Actually, making up an Apple ][ from the Schematic in the back of the Apple ][ Reference manual can be an interesting project: it will also give you a real computer to use afterwards :) The whys and Wherefores of a project like that are also explained in the rest of the reference manual...

Some points to remember:
1) Zero Page on a 6502 is special, almost an extended register set.
2) Page 1 is the stack, so it, too is static
3) FFFA, FFFC and FFFF are the NMI, IRQ and Reset vectors - they often reside in ROM, with a call to a ROM routine.

Because of these facts, the "ends" of the memory space are tied.
Apple used Page 2 for the Keyboard buffer, and Pages 4-7 for the text screen buffer. This left page 3 for special locations, on an apple - but made the text display logic simpler.

When Woz realized he could fill the bit clock with any bytes, not just the contents of the character ROM, he put the HiRes space at the highest location reasonable for the time & technology - the top of RAM in a 16K computer, pages 20 to 3F.

The I/O space is set below the ROM - Woz set the ROM space at the hightest 12K, pages D0 to FF, so the I/O took the next 4K, pages C0 to CF. This was separated further, allocated 1 page per slot and a 2K swapping memory area (C8-CF). This allowed each slot to have a significant program ROM, a really great feature.

When Woz made DOS, he had it load as OS - top of memory. Programs were loaded at bottom of usable memory, starting at page 8.

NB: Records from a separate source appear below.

(** C2: at a unary-operation node of a well-formed tree the
    negated-equality predicate returns a finding exactly when the operator
    is [not], the operand is a comparison, the comparison has exactly one
    operator and that operator is [==]; it then returns exactly one
    finding, at the line and column of the [not] node, whose message is
    the SIM201 text with the rendered left operand and the rendered single
    comparator. *)
Theorem negated_equality_finding_C2
  (lineno col_offset : Z) (op : unaryop) (operand : node) :
  well_formed operand = true ->
  exists found,
    _get_not_equal_calls lineno col_offset op operand = Ok found
    /\ (found <> [] <->
        op = Not
        /\ exists l c cmp_left comparators,
             operand = Compare l c cmp_left [Eq] comparators)
    /\ forall l c cmp_left comparators,
         op = Not ->
         operand = Compare l c cmp_left [Eq] comparators ->
         exists right,
           comparators = [right]
           /\ found
              = [(lineno, col_offset,
                  ("SIM201 Used 'not " ++ render cmp_left ++ " == "
                   ++ render right ++ "' instead of '" ++ render cmp_left
                   ++ " != " ++ render right ++ "'")%string)].
Proof.
intros Hwf.
destruct (not_equal_calls_cases lineno col_offset op operand Hwf)
  as [(Hop & l & c & cmp_left & right & Hoperand & Hres)
     |(Hshape & Hres)]; rewrite Hres; eexists; (split; [reflexivity|]).
- split.
  + split; [|discriminate]. intros _. split; [assumption|].
    now exists l, c, cmp_left, [right].
  + intros l' c' cmp_left' cs _ Heq. rewrite Hoperand in Heq.
    injection Heq as <- <- <- <-. now exists right.
- split.
  + split; [congruence|]. intros (Hop & l & c & cmp_left & cs & Hoperand).
    destruct Hshape as [Hnot|Hshape]; [contradiction|].
    now contradiction (Hshape l c cmp_left cs).
  + intros l c cmp_left cs Hop Hoperand.
    destruct Hshape as [Hnot|Hshape]; [contradiction|].
    now contradiction (Hshape l c cmp_left cs).
Qed.

(** C6: at a [not] node whose operand is a chained comparison (more than
    one operator), a comparison by a single operator other than [==] (an
    inequality among them), or no comparison at all, the negated-equality
    predicate returns normally with no finding. *)
Theorem negated_equality_non_match_C6
  (lineno col_offset : Z) (operand : node) :
  (exists l c cmp_left ops comparators,
      operand = Compare l c cmp_left ops comparators
      /\ (1 < List.length ops \/ exists op0, ops = [op0] /\ op0 <> Eq))
  \/ (forall l c cmp_left ops comparators,
        operand <> Compare l c cmp_left ops comparators) ->
  _get_not_equal_calls lineno col_offset Not operand = Ok [].
Proof.
intros [(l & c & cmp_left & ops & cs & -> & [Hlen|(op0 & -> & Hop)])|Hshape].
- apply not_equal_calls_chained. lia.
- now apply not_equal_calls_other_cmp.
- now apply not_equal_calls_not_compare.
Qed.

(** C3: the traversal is depth-first pre-order and prunes nothing: on a
    well-formed tree the visitor extends its errors by the findings of
    every node of the tree in pre-order, the node's own before those of its
    children, whether or not the node had a finding.  In particular, at an
    or-node one of whose direct operands is itself an or-node with a
    duplicated isinstance check, the inner node is not counted by the outer
    one, and the output holds the outer node's findings followed by others
    among which is the inner node's finding at the inner node's position. *)
Theorem traversal_preorder_C3 (root : node) :
  well_formed root = true ->
  preorder root = root :: flat_map preorder (child_nodes root)
  /\ (forall m, In m (preorder root) -> check_node m = Ok (node_findings m))
  /\ (forall errors,
        visit root errors
        = Ok (errors ++ flat_map node_findings (preorder root)))
  /\ forall lineno col_offset values l c values' var errors,
       root = BoolOp lineno col_offset Or values ->
       In (BoolOp l c Or values') values ->
       1 < occurrences var values' ->
       (forall counter,
           count_isinstance_call counter (BoolOp l c Or values') = Ok counter)
       /\ exists outer rest,
            _get_duplicated_isinstance_calls lineno col_offset Or values
            = Ok outer
            /\ visit root errors = Ok (errors ++ outer ++ rest)
            /\ In (l, c, SIM101_message var) rest.
Proof.
intros Hwf. split; [apply preorder_children|]. split; [|split].
- intros m Hm. apply check_node_total. now apply (well_formed_preorder root).
- now apply visit_preorder.
- intros lineno col_offset values l c values' var errors -> Hin Hocc.
  split; [reflexivity|].
  exists (node_findings (BoolOp lineno col_offset Or values)),
         (flat_map node_findings (flat_map preorder values)).
  split; [|split].
  + apply (check_node_total (BoolOp lineno col_offset Or values) Hwf).
  + now rewrite (visit_preorder _ Hwf).
  + apply in_flat_map. exists (BoolOp l c Or values'). split.
    * apply in_flat_map. exists (BoolOp l c Or values').
      split; [assumption|apply preorder_self].
    * unfold node_findings, check_node.
      rewrite duplicated_isinstance_calls_Or. apply in_map_iff.
      exists var. split; [reflexivity|]. now apply duplicated_vars_In.
Qed.

(** C4: every finding accumulated during a run over a well-formed tree
    carries the line and column of the node that triggered it: an or-node
    of the tree with a duplicated isinstance check for SIM101, a [not] node
    of the tree over a single [==] comparison for SIM201. *)
Theorem finding_positions_C4 (root : node) :
  well_formed root = true ->
  exists found,
    visit root [] = Ok found
    /\ run root
       = Ok (map (fun '(line, col, msg) => (line, col, msg, Plugin)) found)
    /\ forall f, In f found ->
         (exists lineno col_offset values var,
             In (BoolOp lineno col_offset Or values) (preorder root)
             /\ 1 < occurrences var values
             /\ f = (lineno, col_offset, SIM101_message var))
         \/ (exists lineno col_offset l c cmp_left right,
               In (UnaryOp lineno col_offset Not
                     (Compare l c cmp_left [Eq] [right]))
                  (preorder root)
               /\ f = (lineno, col_offset,
                       SIM201_message (render cmp_left) (render right))).
Proof.
intros Hwf. eexists. split; [apply (visit_preorder root Hwf)|].
split; [apply run_visit, (visit_preorder root Hwf)|].
cbn [app]. intros f Hf. apply in_flat_map in Hf as (m & Hm & Hf).
pose proof (well_formed_preorder root Hwf m Hm) as Hwf_m.
unfold node_findings in Hf.
destruct m as [lineno col_offset op values|lineno col_offset op operand
              | | | | |]; cbn [check_node] in Hf; try contradiction.
- destruct op; [contradiction|].
  rewrite duplicated_isinstance_calls_Or in Hf.
  apply in_map_iff in Hf as (var & <- & Hvar). left.
  exists lineno, col_offset, values, var.
  split; [assumption|]. split; [|reflexivity]. now apply duplicated_vars_In.
- destruct (not_equal_calls_cases lineno col_offset op operand Hwf_m)
    as [(-> & l & c & cmp_left & right & -> & Hres)|(_ & Hres)];
    rewrite Hres in Hf; [|contradiction].
  destruct Hf as [<-|[]]. right.
  now exists lineno, col_offset, l, c, cmp_left, right.
Qed.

All in all, a nice design, given the limits of the technology.

Modern design techniques would have a separate memory space for the video RAM, a "solution" which is really a lousy hack. Far better is the memory-mapped video used in the Apple II, the Amiga, and, now that PCI has expanded 32-bit addressign to I/O, the IBM-PC line :)

Anyway, whatever you decide to do, have fun! Digital circuits are easy, and if you crib off other's designs, you can learn a lot very quickly.